The Efficacy of Three Doses of Live Attenuated, Oral Rotavirus Vaccine 116E

Launched by UNIVERSITY OF CHILE · Jul 14, 2023

Keywords

ClinConnect Summary

This clinical trial, called the Efficacy of Three Doses of Live Attenuated, Oral Rotavirus Vaccine 116E, is studying a new rotavirus vaccine called ROTAVAC 5D. The aim is to see how effective and safe this vaccine is for preventing rotavirus gastroenteritis, which is a common cause of severe diarrhea in infants. The study will involve 5,800 healthy infants in Chile, who will either receive the vaccine or a placebo (a harmless substance with no medical effect) to compare results.
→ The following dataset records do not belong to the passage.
(* ===== verification/ComposeEnums.v ===== *)
(** * [composition]: [compose/enums.rs]

    How the definitions of an enum in several subgraphs are merged, depending
    on where the enum is used. *)
From S2P Require Import Prelude RustStd IndexSet FieldTypes Subgraphs ComposeContext ComposeDirectives.
Local Open Scope string_scope.
Local Open Scope list_scope.
Local Open Scope nat_scope.

Section enums.
Context `{IndexSet}.
Implicit Types (sg : Subgraphs) (first : DefinitionId) (definitions : list DefinitionId).

(** [iter_all_fields().filter(..).any(..)]: the parent's kind selects the field. *)
Definition field_of_kind_has_type sg (kinds : list DefinitionKind) (enum_name : StringId)
    (field : FieldId * FieldTuple) : res bool :=
  parent ← definition sg field.1.1;
  if decide (definition_kind parent ∈ kinds)
  then t ← type_name_id sg field.2; Ret (bool_decide (t = enum_name))
  else Ret false.

Definition enum_is_used_in_input sg (enum_name : StringId) : res bool :=
  in_field_arguments ← any_res (λ arg, t ← type_name_id sg arg.2; Ret (bool_decide (t = enum_name)))
                         (iter_all_field_arguments sg);
  if in_field_arguments : bool then Ret true
  else any_res (field_of_kind_has_type sg [DInputObject] enum_name) (iter_all_fields sg).

Definition enum_is_used_in_return_position sg (enum_name : StringId) : res bool :=
  any_res (field_of_kind_has_type sg [DObject; DInterface] enum_name) (iter_all_fields sg).

(** The names of the values of a definition. *)
Definition value_names sg (id : DefinitionId) : list StringId := (enum_values sg id).*1.

(** The body of the loops that insert one value: its directives are composed
    from the definitions that have it. *)
Definition insert_value sg definitions (enum_id : TypeDefinitionId) (value : StringId) : M unit :=
  let sites := omap (λ enm, snd <$> enum_value_by_name sg enm value) definitions in
  composed_directives ← collect_composed_directives sg sites;
  s ← lift (string_at sg value);
  _ ← insert_enum_value s None composed_directives enum_id;
  mret ().

(** The loop [for definition in definitions] with [retain]. *)
Definition intersection sg first definitions : list StringId :=
  foldl (λ values d, filter (λ v, v ∈ (list_to_set (value_names sg d) : gset StringId)) values)
    (value_names sg first) definitions.

Definition merge_intersection sg first definitions (enum_id : TypeDefinitionId) : M unit :=
  let values := intersection sg first definitions in
  _ ← (if decide (values = []) then
         name ← lift (d ← definition sg first; string_at sg (definition_name d));
         push_fatal ("Values for enum " +:+ name +:+ " are empty (intersection)")
       else mret ());
  foldM (λ _, insert_value sg definitions enum_id) () values.

(** One run of equal names in the sorted vector of all values. *)
Definition insert_group sg (enum_id : TypeDefinitionId) (group : list (StringId * DirectiveSiteId)) : M unit :=
  match group with
  | [] => mret ()
  | (name, _) :: _ =>
      composed_directives ← collect_composed_directives sg group.*2;
      s ← lift (string_at sg name);
      _ ← insert_enum_value s None composed_directives enum_id;
      mret ()
  end.
Definition merge_union sg definitions (enum_id : TypeDefinitionId) : M unit :=
  let all_values := sort (concat (enum_values sg <$> definitions)) in
  foldM (λ _, insert_group sg enum_id) () (groups (length all_values) fst all_values).

(** [is_slice_match]: [slice[idx]] is indexed before the lengths are compared. *)
Fixpoint is_slice_match_from (slice : list StringId) (idx : nat) (items : list StringId) : res bool :=
  match items with
  | [] => Ret (idx =? length slice)
  | item :: items =>
      x ← expect "index out of bounds" (slice !! idx);
      if decide (x ≠ item) then Ret false else is_slice_match_from slice (S idx) items
  end.
Definition is_slice_match (slice items : list StringId) : res bool := is_slice_match_from slice 0 items.

(** The first loop of [merge_exactly_matching]: does every definition match? *)
Fixpoint all_match sg (expected : list StringId) definitions : res bool :=
  match definitions with
  | [] => Ret true
  | d :: definitions =>
      b ← is_slice_match expected (value_names sg d);
      if b : bool then all_match sg expected definitions else Ret false
  end.
Definition merge_exactly_matching sg first definitions (enum_id : TypeDefinitionId) : M unit :=
  let expected := value_names sg first in
  matches ← lift (all_match sg expected definitions);
  if matches : bool then foldM (λ _, insert_value sg definitions enum_id) () expected
  else
    name ← lift (d ← definition sg first; string_at sg (definition_name d));
    push_fatal ("The enum " +:+ name +:+ " should match exactly in all subgraphs, but it does not").

Definition merge_enum_definitions sg first definitions : M unit :=
  first_definition ← lift (definition sg first);
  let enum_name := definition_name first_definition in
  ds ← lift (mapM_res (definition sg) definitions);
  composed_directives ← collect_composed_directives sg (definition_directives <$> ds);
  description ← lift match head (omap definition_description ds) with
                     | Some d => s ← string_at sg d; Ret (Some s)
                     | None => Ret None
                     end;
  in_input ← lift (enum_is_used_in_input sg enum_name);
  in_return ← lift (enum_is_used_in_return_position sg enum_name);
  let insert_enum :=
    name ← lift (string_at sg enum_name); insert_enum name description composed_directives in
  match in_input : bool, in_return : bool with
  | true, false => enum_id ← insert_enum; merge_intersection sg first definitions enum_id
  | false, true => enum_id ← insert_enum; merge_union sg definitions enum_id
  | true, true => enum_id ← insert_enum; merge_exactly_matching sg first definitions enum_id
  | false, false => mret ()
  end.
End enums.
To participate in this trial, infants need to be at least 2 months old and have a parent or guardian who can provide consent and understand the study's details. However, they cannot have received a rotavirus vaccine before, nor should they have certain health conditions like chronic diseases or a known immune deficiency. Throughout the study, blood samples will be taken from some participants to check how well their bodies respond to the vaccine. Parents can expect regular check-ups and monitoring to ensure their child’s safety during the trial, and the study is actively recruiting participants now.

Gender

ALL

Eligibility criteria

• Inclusion Criteria:
• • At least one parent(s) or legally acceptable representative's consent for participation and are able to understand study procedures
• • Subjects aged at least 2 months at recruitment
• • No plans to move in the next 12 months
• Exclusion Criteria:
• • Administration of rotavirus vaccine in the past
• • Participants vaccinated with a dose of vaccine from the National Immunization Program corresponding to their current age, in which more than 48 hours have passed since the last dose received
• • Presence of any illness requiring hospital referral (temporary exclusion)
• • Known case of immunodeficiency disease, known HIV positive
• • Known case of chronic gastroenteritis disease, chronic pulmonary disease, chronic renal disease, congenital heart disease (Stable with no on-going medication).
• • Any other conditions which in the judgment of the investigator warrant exclusion (e.g. no exclusion criteria but seems 'ill', investigators suspects neglect)
• • Diarrhea on the day of enrollment (temporary exclusion)
• • A known sensitivity or allergy to any components of the study vaccines.
• • Major congenital or genetic defect.
• • Has received any immunoglobulin therapy and/or blood products since birth.
• • History of chronic administration (defined as more than 14 days) of immunosuppressants including corticosteroids. Infants on inhaled or topical steroids may be permitted to participate in the study, at the discretion of the principal investigator.